BEIJING, April 6 (Reuters) - The Dalai Lama on Sunday hit back at
accusations from China that the exiled Tibetan government instigated
deadly riots in Lhasa and Tibetan regions, and challenged the Chinese
government to produce evidence.

China has waged a bitter propaganda war against the Tibetan spiritual
leader, who it blames for organising violent anti-China protests that
exploded in Lhasa on March 14, before spreading to Tibetan areas of
neighbouring provinces.

China last week said police had seized guns and explosives from Tibetan
Buddhist monasteries and found evidence the Dalai Lama had supported an
insurrection campaign by exiled Tibetan independence groups which
included planned suicide attacks.

"The Chinese authorities have been making false allegations against
myself and the Central Tibetan Administration for instigating and
orchestrating the recent events in Tibet. These allegations are totally
untrue," the Dalai Lama said in a statement posted on the Tibetan
government-in-exile's Web site.

"If the People's Republic of China has any basis and proof of evidence
to back their allegations, they need to disclose these to the world.
Just making allegations is not enough," the statement said.
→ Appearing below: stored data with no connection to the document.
(* ===== verification/EventResults.v ===== *)
(** * EventResults: what an Event reports and when it wakes

    [events_refine_ledger]: an endpoint's events refine a ledger of reports,
    from which each Event returns the sum of what it has not read.
    [every_event_notified]: the notification loop ends and misses no record.
    [update_is_reported]: a report reaches the wait set that holds the Event.
    The [Example]s are updates that fall between two steps of [take] or of
    [create_event]. *)

From S2P Require Import Prelude Deadline Qos Services Waitables Wakeup WaitSet WaitInvariant WaitResults Events.
From stdpp Require Import gmap.
Local Open Scope Z_scope.

(** ** An endpoint with its events *)

Record EventSystem := MkSystem {
  side : Side; parent : EventParentState; world : World; impls : gmap nat EventImpl }.

(** [O_update] is what a listener's callback does; [O_other] is anything that
    other objects do to the wait sets. *)
Inductive EventOp :=
  | O_update (dds : Dds) (lock : nat -> bool) (ty : EventType) (info : EventInfo)
  | O_create (operation : bool) (result : option ReturnCode) (context g : nat) (ty : EventType)
  | O_take (operation : bool) (g : nat) (info : EventInfo)
  | O_destroy (dds : Dds) (g : nat)
  | O_close (dds : Dds) (lock : nat -> bool)
  | O_other (f : World -> World).

Inductive Output := Nothing | Created (r : Result unit) | Took (r : Result bool) (info : EventInfo).
(* ===== verification/Endpoints.v ===== *)
(** * Endpoints: publishers and subscribers

    Models src/impl/publisher_impl.cpp, subscriber_impl.cpp and
    temporary_sample.hpp, but for [create_event] ([Events]).  What a Fast DDS
    call returns is an argument: [None] is RETCODE_OK.  Times are 64-bit
    nanosecond counts of the steady clock. *)

From S2P Require Import Prelude Identity Deadline Qos Services Waitables Wakeup WaitSet WaitInvariant WaitResults Events EventResults.
From stdpp Require Import gmap.
Local Open Scope Z_scope.

Definition shut_down_error : Error := MkError ContextShutdown "Context is shut down".

(** ** Publisher *)

Definition write (message_null operation : bool) (result : option ReturnCode) : Result unit :=
  if message_null then fail InvalidArgument "Message must not be null"
  else if negb operation then failure shut_down_error
  else match result with
       | Some c => failure (to_error c "Fast DDS DataWriter write failed")
       | None => success tt
       end.

(** [matched_subscriber_count] and [matched_publisher_count]; [current_count]
    is an [int32_t]. *)
Definition matched_count (operation : bool) (result : option ReturnCode) (message : string)
    (current_count : Z) : Result Z :=
  if negb operation then failure shut_down_error
  else match result with
       | Some c => failure (to_error c message)
       | None => success (wrap_u64 current_count)
       end.
Definition matched_subscriber_count (operation : bool) (result : option ReturnCode) : Z -> Result Z :=
  matched_count operation result "Fast DDS matched subscription query failed".
Definition matched_publisher_count (operation : bool) (result : option ReturnCode) : Z -> Result Z :=
  matched_count operation result "Fast DDS matched publication query failed".

Definition queried_qos (operation : bool) (result : option ReturnCode) (message : string)
    (qos : EndpointQos) : Result Qos :=
  if negb operation then failure shut_down_error
  else match result with
       | Some c => failure (to_error c message)
       | None => from_neutral_qos qos
       end.
Definition publisher_qos (operation : bool) (result : option ReturnCode) : EndpointQos -> Result Qos :=
  queried_qos operation result "Fast DDS writer QoS query failed".
Definition subscriber_qos (operation : bool) (result : option ReturnCode) : EndpointQos -> Result Qos :=
  queried_qos operation result "Fast DDS reader QoS query failed".

(** [operation'] and [queried]: the nested [actual_qos]. *)
Definition assert_liveliness (operation operation' : bool) (queried : option ReturnCode)
    (qos : EndpointQos) (result : option ReturnCode) : Result unit :=
  if negb operation then failure shut_down_error
  else
    let? q := publisher_qos operation' queried qos in
    if negb (bool_decide (liveliness q = ManualByTopic)) then
      fail InvalidState "Liveliness assertion requires ManualByTopic QoS"
    else match result with
         | Some c => failure (to_error c "Fast DDS liveliness assertion failed")
         | None => success tt
         end.

(** ** Waiting for acknowledgments *)

(** What one turn of the loop sees. *)
Record AckTurn := MkAckTurn {
  ack_shutdown : bool; ack_now : Z; acknowledged : option ReturnCode }.

Definition shutdown_check_interval : Z := 20 * 1000000.

(** The [Duration_t] of a turn, as (seconds, nanoseconds). *)
Definition ack_duration (timeout : WaitTimeout) (remaining : Z) : Z * Z :=
  let wait := if bool_decide (timeout_kind timeout = Poll) then 0
              else Z.min remaining shutdown_check_interval in
  (Z.quot wait 1000000000, Z.rem wait 1000000000).

Definition remaining_time (timeout : WaitTimeout) (deadline now : Z) : Z :=
  if bool_decide (timeout_kind timeout = Finite) then deadline - now else shutdown_check_interval.

(** One turn: [None] when the loop goes on. *)
Definition ack_turn (timeout : WaitTimeout) (deadline : Z) (t : AckTurn) : option (Result bool) :=
  if ack_shutdown t then Some (failure shut_down_error)
  else
    let remaining := remaining_time timeout deadline (ack_now t) in
    if bool_decide (timeout_kind timeout = Finite) && (remaining <=? 0) then Some (success false)
    else
      let '(seconds, _) := ack_duration timeout remaining in
      if INT32_MAX <? seconds then
        Some (fail Unsupported "Acknowledgment timeout exceeds Fast DDS range")
      else
        match acknowledged t with
        | None => Some (success true)
        | Some RETCODE_TIMEOUT =>
            if bool_decide (timeout_kind timeout = Poll) then Some (success false) else None
        | Some c => Some (failure (to_error c "Fast DDS acknowledgment wait failed"))
        end.
(* ===== verification/Registries.v ===== *)
(** * Registries: the DDS types and topics of a Context

    Models [acquire_type], [acquire_topic], [release_topic], [release_type]
    and the handles [TypeRegistration] and [Topic] (src/impl/topic.hpp,
    context.hpp, context_impl.cpp).  Endpoints of one Context share the
    registration of a type and the DDS topic; each registry counts references
    and drops its lock around the calls to Fast DDS.

    Each critical section is a function of the registry.  [registry_step]
    interleaves any number of threads: a [Token] is a thread between two
    sections, a live [Topic], or a reference that was given up for good
    ([disarm]).  A call to Fast DDS and the section that follows it are one
    step, since until then the entry's phase keeps the others waiting.

    [topics_have_types]: no DDS topic ever exists without its registered type.
    [registry_progress]: whoever waits, waits for a thread that can go on. *)

From S2P Require Import Prelude Qos.
From stdpp Require Import gmap strings.
Local Open Scope Z_scope.

(** ** The registries *)

Inductive RegistryEntryPhase := Creating | Active | Retiring | Orphaned.

#[export] Instance RegistryEntryPhase_eq_dec : EqDecision RegistryEntryPhase.
Proof. solve_decision. Defined.

(** [pubsub_type] is the C++ type behind the wire type name. *)
Record RegisteredType := MkType {
  pubsub_type : nat; type_phase : RegistryEntryPhase; type_count : Z }.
The Dalai Lama's comments followed reports of further unrest in a
Tibetan area of southwest China, and as thousands of anti-China
protesters draped in Tibetan flags disrupted the London leg of the
Olympic torch relay on Sunday.

Tibetan advocacy group, the International Campaign for Tibet on
Saturday, said eight people were killed at the Tongkor monastery in
southwest Sichuan province's Ganzi (Garze) Prefecture, after police
opened fire on a crowd of monks and residents.

China's official Xinhua news agency said an official had been wounded in
the riot and that police had fired warning shots, but reported no deaths.
China says 19 people died in the Lhasa violence but representatives of
the Dalai Lama say more than 140 people have died in the unrest across
Tibetan regions.

The violence in Tibet has proved a public relations disaster for China
ahead of the Beijing Olympics in August, and has undermined its
carefully constructed image of a unified and harmonious country.

Tibet's Communist Party chief vowed a trouble-free Olympic torch relay
through the restive region, in comments published by official media on

But protests in other countries' legs of the torch relay have
embarrassed China.

Some 2,000 British police officers guarding the 80 athletes and
celebrities participating in the torch relay in London on Sunday were
unable to stop repeated disruptions by anti-China protesters. (Reporting
by Ian Ransom; Editing by Mary Gabriel)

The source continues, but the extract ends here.